Originally I planted the garden as a flower garden to hide the septic tank lid, with a big whiskey barrel of zinnias placed on the lid itself. But flowers die and leave the septic lid and whiskey barrel exposed all winter looking ugly and obvious. So now it contains rosemary, thyme, and oregano spilling over the lid and a box of parsley that flourishes bright green for at least three seasons and on good years – four. The rest of the garden is devoted to the garlic, onions, and shallots – my winter crops.

Now is the time to plant if you’d like to grow your own fresh garlic! If you plant it now, it will be ready by early June. Garlic is easy to grow – just as simple as planting bulbs. All you need is a head of garlic. I like to experiment with heirloom varieties, but you can use any old head, even the one beginning to sprout in your cupboard right now. All you do is break off each clove and plant it pointy side up. You’ll want to plant it as deep as it is big, or a little deeper. I tend to err on the side of too deep when planting in the fall just in case the winter is worse than imagined. The garlic will be one of the first green things poking its leaves up through the ground as soon as spring hits. When the leaves begin to brown and fall over, it’s ready to harvest. Pull the garlic up, shake off the dirt (don’t wash it) and hang or braid it to dry. Fresh, home grown garlic is much stronger than the stuff you get at the store – you’ve been warned. I love garlic, can’t get enough of it, so the strength of homegrown garlic suits me just fine.

You can also plant shallots and spring onions now. Follow the same procedure as the garlic. The onions should be ready in time for Easter. As long at their leaves are green you can leave them be and let them get bigger. I pull them as I need them.

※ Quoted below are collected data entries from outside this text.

(* ===== verification/Mmr.v ===== *)
(** * The Merkle mountain range

    [trees/mmr/primitives/src/lib.rs] and [trees/mmr/pallet/src/{lib, mmr/mod, mmr/mmr,
    mmr/storage}.rs]: the tree that hyperbridge commits its messages to. Leaves are buffered
    while a block runs and appended when it ends; the chain keeps the hashes of the peaks
    only, every node goes to the off-chain database under a key of its fork. *)

From S2P Require Import Prelude StateMachine Router Messaging Host ChildTrie PalletTypes.

(** ** Nodes *)

Inductive DataOrHash : Type :=
| Data (leaf : Leaf)
| Hash (hash : H256).

#[export] Instance Leaf_eq_decision : EqDecision Leaf.
Proof. solve_decision. Defined.
#[export] Instance DataOrHash_eq_decision : EqDecision DataOrHash.
Proof. solve_decision. Defined.

Section nodes.
Context `{Keccak256} `{!Codec Leaf, !Codec bytes}.

(** [DataOrHash::hash]: hashing a leaf may panic. *)
Definition node_hash (n : DataOrHash) : option H256 :=
  match n with
  | Data leaf => keccak256 <$> preimage leaf
  | Hash h => Some h
  end.

(** [Either::Left] of the encoded leaf, or [Either::Right] of the hash. *)
Definition encode_node (n : DataOrHash) : bytes :=
  match n with
  | Data l => Byte.x00 :: encode (encode l)
  | Hash h => Byte.x01 :: h
  end.

Definition decode_node (b : bytes) : option DataOrHash :=
  match b with
  | Byte.x00 :: r => data ← decode (A := bytes) r; Data <$> decode data
  | Byte.x01 :: r => if (32 <=? length r)%nat then Some (Hash (take 32 r)) else None
  | _ => None
  end.

(** [Hasher::merge] *)
Definition merge (left right : DataOrHash) : option DataOrHash :=
  l ← node_hash left; r ← node_hash right; Some (Hash (keccak256 (l ++ r))).

End nodes.

(** ** Library code

    [helper] and [leaf_index_to_pos] of the crate merkle-mountain-range, [NodesUtils] of
    sp-mmr-primitives ([nodes_size n] is the number of nodes over [n] leaves). *)
Class MmrHelpers : Type := {
  get_peaks : Z -> list Z;
  pos_height_in_tree : Z -> nat;
  parent_offset : nat -> Z;
  sibling_offset : nat -> Z;
  leaf_index_to_pos : Z -> Z;
  nodes_size : Z -> Z;
  temp_offchain_key : bytes -> Z -> H256 -> bytes;
  canon_offchain_key : bytes -> Z -> bytes
}.

(** [MMR]: nodes that are not in the store yet are kept in a batch, which [commit] appends to
    the store piece by piece. Reading the store may fail, merging may panic. Proofs are lists of
    nodes. *)
Class MmrLib : Type := {
  MMR : Type;
  mmr_new : Z -> MMR;
  lib_size : MMR -> Z;
  lib_batch : MMR -> list (Z * list DataOrHash);
  lib_push : (DataOrHash -> DataOrHash -> option DataOrHash) -> (Z -> result bytes (option DataOrHash)) ->
    DataOrHash -> MMR -> option (result bytes (Z * MMR));
  lib_get_root : (DataOrHash -> DataOrHash -> option DataOrHash) -> (Z -> result bytes (option DataOrHash)) ->
    MMR -> option (result bytes DataOrHash);
  lib_gen_proof : (DataOrHash -> DataOrHash -> option DataOrHash) -> (Z -> result bytes (option DataOrHash)) ->
    MMR -> list Z -> option (result bytes (list DataOrHash));
  lib_verify : (DataOrHash -> DataOrHash -> option DataOrHash) -> Z -> list DataOrHash -> DataOrHash ->
    list (Z * DataOrHash) -> option (result bytes bool)
}.

Inductive MmrError : Type :=
| MmrPush
| MmrGetRoot
| MmrCommit
| MmrGenerateProof
| MmrVerify
| MmrLeafNotFound.

(** ** Positions and indices *)

(** [take_while_vec]: what is drained, and what stays in the vector. *)
Fixpoint take_while_vec {T} (p : T -> bool) (v : list T) : list T * list T :=
  match v with
  | [] => ([], [])
  | x :: r => if p x then let d := take_while_vec p r in (x :: d.1, d.2) else ([], v)
  end.

Section k_index.
Context `{!MmrHelpers}.

(** The loop from the peak down to the layer of the leaves, on [u64] and [usize]. *)
Fixpoint descend (pos : Z) (height : nat) (parent_pos index : Z) : Z :=
  match height with
  | O => index
  | S h =>
      let left_child := wrap64 (parent_pos - parent_offset h) in
      let right_child := wrap64 (left_child + sibling_offset h) in
      let index := wrap64 (index * 2) in
      if pos <=? left_child then descend pos h left_child index
      else descend pos h right_child (wrap64 (index + 1))
  end.

Fixpoint k_indices (peaks leaves : list Z) : list (Z * Z) :=
  match peaks with
  | [] => []
  | peak :: peaks =>
      let d := take_while_vec (fun pos => pos <=? peak) leaves in
      ((fun pos => (pos, descend pos (pos_height_in_tree peak) peak 0)) <$> d.1) ++ k_indices peaks d.2
  end.

Definition mmr_position_to_k_index (leaves : list Z) (mmr_size : Z) : list (Z * Z) :=
  k_indices (get_peaks mmr_size) leaves.

End k_index.

(** ** Storage *)

Record MmrPallet : Type := mkMmrPallet {
  RootHash : H256;
  NumberOfLeaves : Z;
  InitialHeight : option Z;
  IntermediateLeaves : gmap Z Leaf;
  Nodes : gmap Z H256;
  mmr_offchain : gmap bytes bytes
}.

Definition on_RootHash f (t : MmrPallet) := mkMmrPallet (f (RootHash t)) (NumberOfLeaves t) (InitialHeight t)
  (IntermediateLeaves t) (Nodes t) (mmr_offchain t).
Definition on_NumberOfLeaves f (t : MmrPallet) := mkMmrPallet (RootHash t) (f (NumberOfLeaves t)) (InitialHeight t)
  (IntermediateLeaves t) (Nodes t) (mmr_offchain t).
Definition on_InitialHeight f (t : MmrPallet) := mkMmrPallet (RootHash t) (NumberOfLeaves t) (f (InitialHeight t))
  (IntermediateLeaves t) (Nodes t) (mmr_offchain t).
Definition on_IntermediateLeaves f (t : MmrPallet) := mkMmrPallet (RootHash t) (NumberOfLeaves t) (InitialHeight t)
  (f (IntermediateLeaves t)) (Nodes t) (mmr_offchain t).
Definition on_Nodes f (t : MmrPallet) := mkMmrPallet (RootHash t) (NumberOfLeaves t) (InitialHeight t)
  (IntermediateLeaves t) (f (Nodes t)) (mmr_offchain t).
Definition on_mmr_offchain f (t : MmrPallet) := mkMmrPallet (RootHash t) (NumberOfLeaves t) (InitialHeight t)
  (IntermediateLeaves t) (Nodes t) (f (mmr_offchain t)).

(** Consuming the common prefix of two lists of peaks. When the lists are the same the loop of
    [peaks_to_prune_and_store] compares [None] with [None] for ever. *)
Fixpoint consume_prefix (before after : list Z) : option (list Z * list Z) :=
  match before, after with
  | [], [] => None
  | p :: before', q :: after' =>
      if p =? q then consume_prefix before' after' else Some (before, after)
  | _, _ => Some (before, after)
  end.

Section storage.
Context `{HK : Keccak256} `{!Codec Leaf, !Codec bytes} `{!MmrHelpers}.

(** [T::INDEXING_PREFIX] and [T::ForkIdentifierProvider] in the current block. *)
Variable INDEXING_PREFIX : bytes.
Variable fork_identifier : H256.

Definition peaks_to_prune_and_store (old_size new_size : Z) : option (list Z * list Z) :=
  let peaks_before := if old_size =? 0 then [] else get_peaks old_size in
  consume_prefix peaks_before (get_peaks new_size).

(** The elements on chain are the peaks. *)
Definition runtime_get_elem (t : MmrPallet) (pos : Z) : result bytes (option DataOrHash) :=
  Ok (Hash <$> Nodes t !! pos).

(** Off chain they are under their canonical key, once they have one. *)
Definition offchain_get_elem (t : MmrPallet) (pos : Z) : result bytes (option DataOrHash) :=
  match mmr_offchain t !! canon_offchain_key INDEXING_PREFIX pos with
  | Some elem => Ok (decode_node elem)
  | None => Err (lit "InconsistentStore")
  end.

Definition store_to_offchain (pos : Z) (node : DataOrHash) : M MmrPallet unit :=
  modify (on_mmr_offchain <[temp_offchain_key INDEXING_PREFIX pos fork_identifier := encode_node node]>).

(** [next_if_eq] *)
Definition next_if_eq (node_index : Z) (peaks_to_store : list Z) : bool * list Z :=
  match peaks_to_store with
  | p :: r => if p =? node_index then (true, r) else (false, peaks_to_store)
  | [] => (false, [])
  end.

(** The loop of [append]: it returns the new number of leaves. *)
Fixpoint append_elems (elems : list DataOrHash) (peaks_to_store : list Z) (leaf_index node_index : Z) :
    M MmrPallet Z :=
  match elems with
  | [] => ret leaf_index
  | elem :: elems =>
      let n := next_if_eq node_index peaks_to_store in
      let* _ := (if n.1 then let* h := or_panic (node_hash elem) in modify (on_Nodes <[node_index := h]>)
                 else ret tt) in
      let* _ := store_to_offchain node_index elem in
      append_elems elems n.2 (match elem with Data _ => leaf_index + 1 | Hash _ => leaf_index end) (node_index + 1)
  end.

Definition append (pos : Z) (elems : list DataOrHash) : M MmrPallet (result bytes unit) :=
  match elems with
  | [] => ret (Ok tt)
  | _ =>
      let* leaves := gets NumberOfLeaves in
      let size := nodes_size leaves in
      if negb (pos =? size) then ret (Err (lit "InconsistentStore"))
      else
        let new_size := size + Z.of_nat (length elems) in
        let* (peaks_to_prune, peaks_to_store) := or_panic (peaks_to_prune_and_store size new_size) in
        let* leaf_index := append_elems elems peaks_to_store leaves size in
        let* _ := modify (on_NumberOfLeaves (fun _ => leaf_index)) in
        let* _ := modify (on_Nodes (fun nodes => foldl (fun m pos => delete pos m) nodes peaks_to_prune)) in
        ret (Ok tt)
  end.

(** ** The wrapper ([mmr.rs]) *)

Context `{!MmrLib}.

(** [Mmr::push] *)
Definition wrapper_push (leaf : Leaf) (mmr : MMR) : M MmrPallet (result MmrError MMR) :=
  let* pushed := ask (fun t => lib_push merge (runtime_get_elem t) (Data leaf) mmr) in
  ret (match pushed with Ok (_, mmr') => Ok mmr' | Err _ => Err MmrPush end).

(** [Mmr::finalize]: the root, then [commit], which appends what was pushed. *)
Definition wrapper_finalize (mmr : MMR) : M MmrPallet (result MmrError H256) :=
  let* root := ask (fun t => lib_get_root merge (runtime_get_elem t) mmr) in
  let? root := ret (map_err (fun _ => MmrGetRoot) root) in
  let* committed := for_each (lib_batch mmr) (fun e => append e.1 e.2) in
  let? _ := ret (map_err (fun _ => MmrCommit) committed) in
  let* h := or_panic (node_hash root) in
  ret (Ok h).

(** ** The pallet ([lib.rs]) *)

Definition mmr_on_initialize (block_number : Z) : M MmrPallet unit :=
  let* leaves := gets NumberOfLeaves in
  let* initial := gets InitialHeight in
  if (0 <? leaves) && negb (bool_decide (is_Some initial))
  then modify (on_InitialHeight (fun _ => Some (block_number - 1))) else ret tt.

Definition leaf_count (t : MmrPallet) : Z := NumberOfLeaves t.

Definition buffered (t : MmrPallet) : Z := Z.of_nat (size (IntermediateLeaves t)).

Definition pallet_push (leaf : Leaf) : M MmrPallet LeafIndexAndPos :=
  let* temp_count := gets buffered in
  let* leaves := gets NumberOfLeaves in
  let index := wrap64 (leaves + temp_count) in
  let* _ := modify (on_IntermediateLeaves <[temp_count := leaf]>) in
  ret (mkLeafIndexAndPos index (leaf_index_to_pos index)).

Definition push_buffered (mmr : MMR) (index : Z) : M MmrPallet (result MmrError MMR) :=
  let* leaf := ask (fun t => IntermediateLeaves t !! index) in
  wrapper_push leaf mmr.

Definition range (n : Z) : list Z := Z.of_nat <$> seq 0 (Z.to_nat n).

Definition finalize : M MmrPallet (result MmrError H256) :=
  let* buffer_len := gets buffered in
  if buffer_len =? 0 then let* root := gets RootHash in ret (Ok root)
  else
    let* leaves := gets NumberOfLeaves in
    let? mmr := try_fold_m push_buffered (mmr_new (nodes_size leaves)) (range buffer_len) in
    let* finalized := wrapper_finalize mmr in
    let? root := ret (map_err (fun _ => MmrCommit) finalized) in
    let* _ := modify (on_IntermediateLeaves (fun _ => ∅)) in
    let* _ := modify (on_NumberOfLeaves (fun _ => leaves + buffer_len)) in
    let* _ := modify (on_RootHash (fun _ => root)) in
    ret (Ok root).

Definition pallet_get_leaf (pos : Z) (t : MmrPallet) : result MmrError (option Leaf) :=
  map_err (fun _ => MmrLeafNotFound)
    (result_map (fun val => match val with Some (Data leaf) => Some leaf | _ => None end) (offchain_get_elem t pos)).

(** ** Proofs *)

Record LeafProof : Type := mkLeafProof {
  lp_leaf_indices : list Z;
  lp_leaf_count : Z;
  lp_items : list H256
}.

Definition leaf_at_pos (t : MmrPallet) (pos : Z) : result MmrError Leaf :=
  match offchain_get_elem t pos with
  | Ok (Some (Data leaf)) => Ok leaf
  | _ => Err MmrLeafNotFound
  end.

Definition generate_proof (indices : list Z) : M MmrPallet (result MmrError (list Leaf * LeafProof)) :=
  let* leaf_count := gets NumberOfLeaves in
  let positions := leaf_index_to_pos <$> indices in
  let? leaves := gets (fun t => collect_results (leaf_at_pos t <$> positions)) in
  let* items := ask (fun t => lib_gen_proof merge (offchain_get_elem t) (mmr_new (nodes_size leaf_count)) positions) in
  let? items := ret (map_err (fun _ => MmrGenerateProof) items) in
  let* hashes := or_panic (mapM node_hash items) in
  ret (Ok (leaves, mkLeafProof indices leaf_count hashes)).

(** The stateless [verify_leaves_proof]. *)
Definition verify_leaves_proof (root : H256) (leaves : list DataOrHash) (proof : LeafProof) :
    option (result MmrError unit) :=
  if negb (length leaves =? length (lp_leaf_indices proof))%nat then Some (Err MmrVerify)
  else
    r ← lib_verify merge (nodes_size (lp_leaf_count proof)) (Hash <$> lp_items proof) (Hash root)
          (zip (leaf_index_to_pos <$> lp_leaf_indices proof) leaves);
    Some (match r with Ok true => Ok tt | _ => Err MmrVerify end).

(** [verify_leaves]: the root is computed from the nodes off chain. *)
Definition verify_leaves (leaves : list Leaf) (proof : LeafProof) : M MmrPallet (result MmrError unit) :=
  let* count := gets NumberOfLeaves in
  if (count <? lp_leaf_count proof) || (lp_leaf_count proof =? 0) ||
     (lp_leaf_count proof <? Z.of_nat (length (lp_items proof) + length leaves))
  then ret (Err MmrVerify)
  else if negb (length leaves =? length (lp_leaf_indices proof))%nat then ret (Err MmrVerify)
  else
    let mmr := mmr_new (nodes_size (lp_leaf_count proof)) in
    let* root := ask (fun t => lib_get_root merge (offchain_get_elem t) mmr) in
    let? root := ret (map_err (fun _ => MmrGetRoot) root) in
    let* r := or_panic (lib_verify merge (nodes_size (lp_leaf_count proof)) (Hash <$> lp_items proof) root
        (zip (leaf_index_to_pos <$> lp_leaf_indices proof) (Data <$> leaves))) in
    ret (match r with Ok true => Ok tt | _ => Err MmrVerify end).

(** The tree as pallet-ismp uses it. Proofs are generated off chain, where a panic fails the call. *)
Definition error_name (e : MmrError) : bytes :=
  lit (match e with
       | MmrPush => "Push" | MmrGetRoot => "GetRoot" | MmrCommit => "Commit"
       | MmrGenerateProof => "GenerateProof" | MmrVerify => "Verify" | MmrLeafNotFound => "LeafNotFound"
       end).

Definition MerkleMountainRange : Mmr MmrPallet := {|
  mmr_push := pallet_push;
  mmr_get_leaf pos t := map_err error_name (pallet_get_leaf pos t);
  mmr_generate_proof indices t :=
    match (generate_proof indices t).1 with
    | Some (Ok (leaves, p)) => Ok (leaves, (lp_leaf_count p, lp_items p))
    | Some (Err e) => Err (error_name e)
    | None => Err []
    end;
  mmr_finalize := let* r := finalize in ret (map_err error_name r);
  local_storage_get k t := mmr_offchain t !! k
|}.

End storage.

If you’re a smart and thrifty shopper, you’ll be checking the bargain bins right about now for the leftover bulbs. It’s not too late to plant flowering bulbs. I hate paying full price for bulbs – they’re only flowers after all. Plus, I don’t enjoy the tedium of planting bulbs. My kids quickly lose interest when they discover how difficult it is to plant anything in south central PA. We have incredibly hard and rocky soil around here and planting big bulbs was always a chore – until now! I splurged on the coolest gadget. Even my hubby, the tool guy, was impressed. It’s essentially a giant drill bit. Nick hooked it up to an 18 volt cordless DeWalt drill and I was powered to drill to China. It made quick work of the bulb planting task. My friend Lisa was here the first time I used it and the two of us were truly wowed. It doesn’t take much to impress women who love dirt. I planted 8 tulip bulbs in less than a minute. And I looked really cool doing it. Lisa took pictures. The noise and excitement attracted my youngest son and his buddy, eyes wide and adrenaline ready. They were eager to try it out, but after nearly breaking my own wrist, I think it’s a bit too powerful for a seven-year-old. The two of them are always looking for trouble, so I’m keeping my bulb planting drill hidden deep in the shop. Get one for yourself – you’ll be newly inspired to plant! I used it to break up the soil before transplanting some perennials this weekend and it worked great. I’m sure I’ll dream up plenty of reasons to justify the $21 price tag.

Plant a few more bulbs and a handful of garlic, and then put your garden to bed. Rest up. It’ll be time to start the seeds before you know it. The seed catalogs start arriving the day after Christmas. Nothing I love better than curling up on the couch near the woodstove pondering the possibilities of spring.